[Records for processing — start]

Fixpoint preload_each (t : Z) (l : list (PreseedToken * string)) (inserted : nat) : M (Bus R) (nat * option error) :=
  match l with
  | [] => mret (inserted, None)
  | (tk, role) :: l =>
      dead ← tombstoned (p_Hash tk);
      if dead : bool then preload_each t l inserted
      else
        r ← sql (insert_or_ignore (p_Hash tk)
                   (mkTokenRow (p_Label tk) t None None (Some (p_NodeID tk)) false (Some role)));
        match r with
        | Fail e => mret (inserted, Some (wrapf ("busauth: preload: " +:+ err_text e) e))
        | Ok false => preload_each t l inserted
        | Ok true => _ ← refreshNodes [p_NodeID tk]; preload_each t l (S inserted)
        end
  end.
Definition PreloadHashes (toks : list PreseedToken) : M (Bus R) (nat * option error) :=
  match check_preseed 0 toks with
  | Fail e => mret (0%nat, Some e)
  | Ok l => t ← now; preload_each t l 0
  end.

Definition Validate (plaintext presentedNodeID : string) : M (Bus R) (result bool) :=
  if String.eqb plaintext EmptyString then mret (Ok false)
  else
    let id := HashToken plaintext in
    bindE (wrapM "busauth: validate: " (query (λ t, t !! id))) (λ row,
      match row with
      | None => mret (Ok false)
      | Some r =>
          if bool_decide (is_Some (t_revoked_at r)) then mret (Ok false)
          else if bool_decide (bound_node r = None) then mret (Ok false)
          else if negb (bool_decide (t_node_id r = Some presentedNodeID)) then mret (Ok false)
          else if negb (role_ok (t_role r)) then mret (Ok false)
          else _ ← touchLastUsed id; mret (Ok true)
      end).

(** *** Tombstones (tombstones.go) *)

(** Times in nanoseconds since Go's zero time; [ms] is the Unix time in milliseconds. *)
Definition fromMs (ms : Z) : Z := (ms + 62135596800000) * 1000000.

Definition fault {A} (k : option error → M (Bus R) A) : M (Bus R) A := λ b, k (F (b_tick b)) (tick b).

[Records for processing — finish]

Each line from the one that contains "(** Times in" through the end of the records must be repeated exactly. No other line belongs in the answer.

→ Solution
(** Times in nanoseconds since Go's zero time; [ms] is the Unix time in milliseconds. *)
Definition fromMs (ms : Z) : Z := (ms + 62135596800000) * 1000000.

Definition fault {A} (k : option error → M (Bus R) A) : M (Bus R) A := λ b, k (F (b_tick b)) (tick b).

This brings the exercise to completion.